В 1894 году улучшений нет. Жена для него — тюремный надзиратель; у него серьезное подозрение, что она утаивает адресованные ему письма. Поэтому он хочет, чтобы друзья посылали ему заказные письма или чтобы адрес на них был написан другой рукой. Он также полагает, что жена пишет его друзьям в нежелательном для него смысле и просит Брандеса: «Наконец, хотя это и неприятно: если Вы получите некое письмо от моей нынешней супруги, будьте столь любезны переправить его мне. Я, видите ли, собираю эти письма, поскольку у нее есть такая, легкая мания писать всем знакомым мне знаменитым людям (и я уже слышал, что она и Вами интересуется), дабы оберечь меня! от неведомой опасности, как будто для меня могут еще быть опасности, после всего что я пережил!».

Стриндберг приступает к самообороне с самого начала отношений, но всегда — только посредством интриг, расспросов, писем.
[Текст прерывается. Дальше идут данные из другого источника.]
(** [play_word] keeps [scored_words] free of repeated words, and never
    removes a word that was already scored. *)
Theorem play_word_keys_invariant (api : string -> list json) (w : string) (g g' : BoggleGame)
  (r : GRes (option (list (string * Z))))
  (Hnd : NoDup (current_words g)) (H : play_word api w g = (r, g')) :
  NoDup (current_words g') /\ incl (current_words g) (current_words g').
Proof.
  apply play_word_cases in H as [[_ [_ [_ ->]]]|[_ ->]];
    [|split; [exact Hnd|apply incl_refl]].
  unfold current_words in *; simpl. split; [apply dict_set_NoDup; exact Hnd|].
  rewrite dict_set_keys.
  destruct (existsb (fun kv => String.eqb (fst kv) w) (scored_words g));
    [apply incl_refl|apply incl_appl, incl_refl].
Qed.

Lemma play_word_keys_invariant_witness :
  NoDup (current_words (mkBoggleGame cats_board [("cat"%string, 5)])) /\
  incl (current_words (mkBoggleGame cats_board []))
       (current_words (mkBoggleGame cats_board [("cat"%string, 5)])).
Proof.
  apply (play_word_keys_invariant cat_api "cat" (mkBoggleGame cats_board [])
           _ (inr (Some [("cat"%string, 5)]))).
  - constructor.
  - vm_compute. reflexivity.
Defined.

(** ** play_word_list *)

Lemma dict_update_single (acc : list (string * Z)) (w : string) (s : Z) :
  dict_update acc (Some [(w, s)]) = inr (dict_set String.eqb acc w s).
Proof. reflexivity. Qed.

(** [play_word_list] returns normally only if every word of the list was
    scored: each word then maps to its score in the returned dict and in
    [scored_words]; an unplayable word makes [dict.update(None)] raise
    [TypeError]. *)
Theorem play_word_list_all_scored (api : string -> list json) (ws : list string)
  (g g' : BoggleGame) (res : list (string * Z))
  (H : play_word_list api ws g = (inr res, g')) :
  forall w, In w ws ->
    dict_get res w = Some (word_score w) /\
    dict_get (scored_words g') w = Some (word_score w).
Proof.
  unfold play_word_list in H.
  assert (Hgen : forall ws acc g g' res,
            play_words api ws acc g = (inr res, g') ->
            (forall w, In w ws ->
               dict_get res w = Some (word_score w) /\
               dict_get (scored_words g') w = Some (word_score w)) /\
            (forall k, dict_get acc k = Some (word_score k) ->
               dict_get res k = Some (word_score k)) /\
            (forall k, dict_get (scored_words g) k = Some (word_score k) ->
               dict_get (scored_words g') k = Some (word_score k))).
  { clear ws g g' res H.
    induction ws as [|w ws IH]; intros acc g g' res H; simpl in H.
    - injection H as <- <-. split; [intros w []|]. split; auto.
    - destruct (play_word api w g) as [r g1] eqn:Ep.
      pose proof (play_word_cases _ _ _ _ _ Ep) as Hc.
      destruct r as [e|[d|]]; [discriminate| |discriminate].
      destruct Hc as [[Hr [_ [_ Hg1]]]|[[Hr|[e Hr]] _]]; try discriminate.
      injection Hr as ->. rewrite dict_update_single in H.
      assert (Hkeep : forall d0 k, dict_get d0 k = Some (word_score k) ->
                      dict_get (dict_set String.eqb d0 w (word_score w)) k =
                        Some (word_score k)).
      { intros d0 k Hk. destruct (String.eqb_spec k w) as [->|Hne].
        - apply dict_get_set_same.
        - rewrite dict_get_set_other by exact Hne. exact Hk. }
      destruct (IH _ _ _ _ H) as [Hall [Hres Hg']].
      split; [|split].
      + intros w' [<-|Hw'].
        * split; [apply Hres, dict_get_set_same|].
          apply Hg'. rewrite Hg1. simpl. apply dict_get_set_same.
        * apply Hall. exact Hw'.
      + intros k Hk. apply Hres, Hkeep, Hk.
      + intros k Hk. apply Hg'. rewrite Hg1. simpl. apply Hkeep, Hk. }
  intros w Hw.
  destruct (Hgen _ _ _ _ _ H) as [Hall _].
  exact (Hall w Hw).
Qed.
Тем не менее он отдает себе отчет и в своей мести, и в своей силе: «Нет, меня не изведут, а вот я-то врагов моих извести могу». В конце концов он без малейшего объективного повода порывает и с Паулем, которому пишет (31.7.1894 г.): «Ты у меня теперь минуты покоя иметь не будешь». По этому поводу жена Стриндберга пишет Паулю из Парижа (конец 1894 г.): «Почему мой бедный муж так на вас сердится, дорогой господин Пауль, он мне совсем не говорит. И все же я могу Вам это объяснить! У него так со многими людьми. Они ему друзья — и он почитает их за друзей, но потом приходит такой день, когда его охватывает недоверчивость. И то, что он только предполагает, вскоре уж кажется ему фактом. А возражать ему в этом бесполезно. Он такой всю жизнь, к собственному своему несчастию. Вдруг он перестал о Вас упоминать, объявил, что Вы враг ему! и уж много позже сказал мне, что будто бы Вы изобразили наш брак в Ваших «Падших пророках».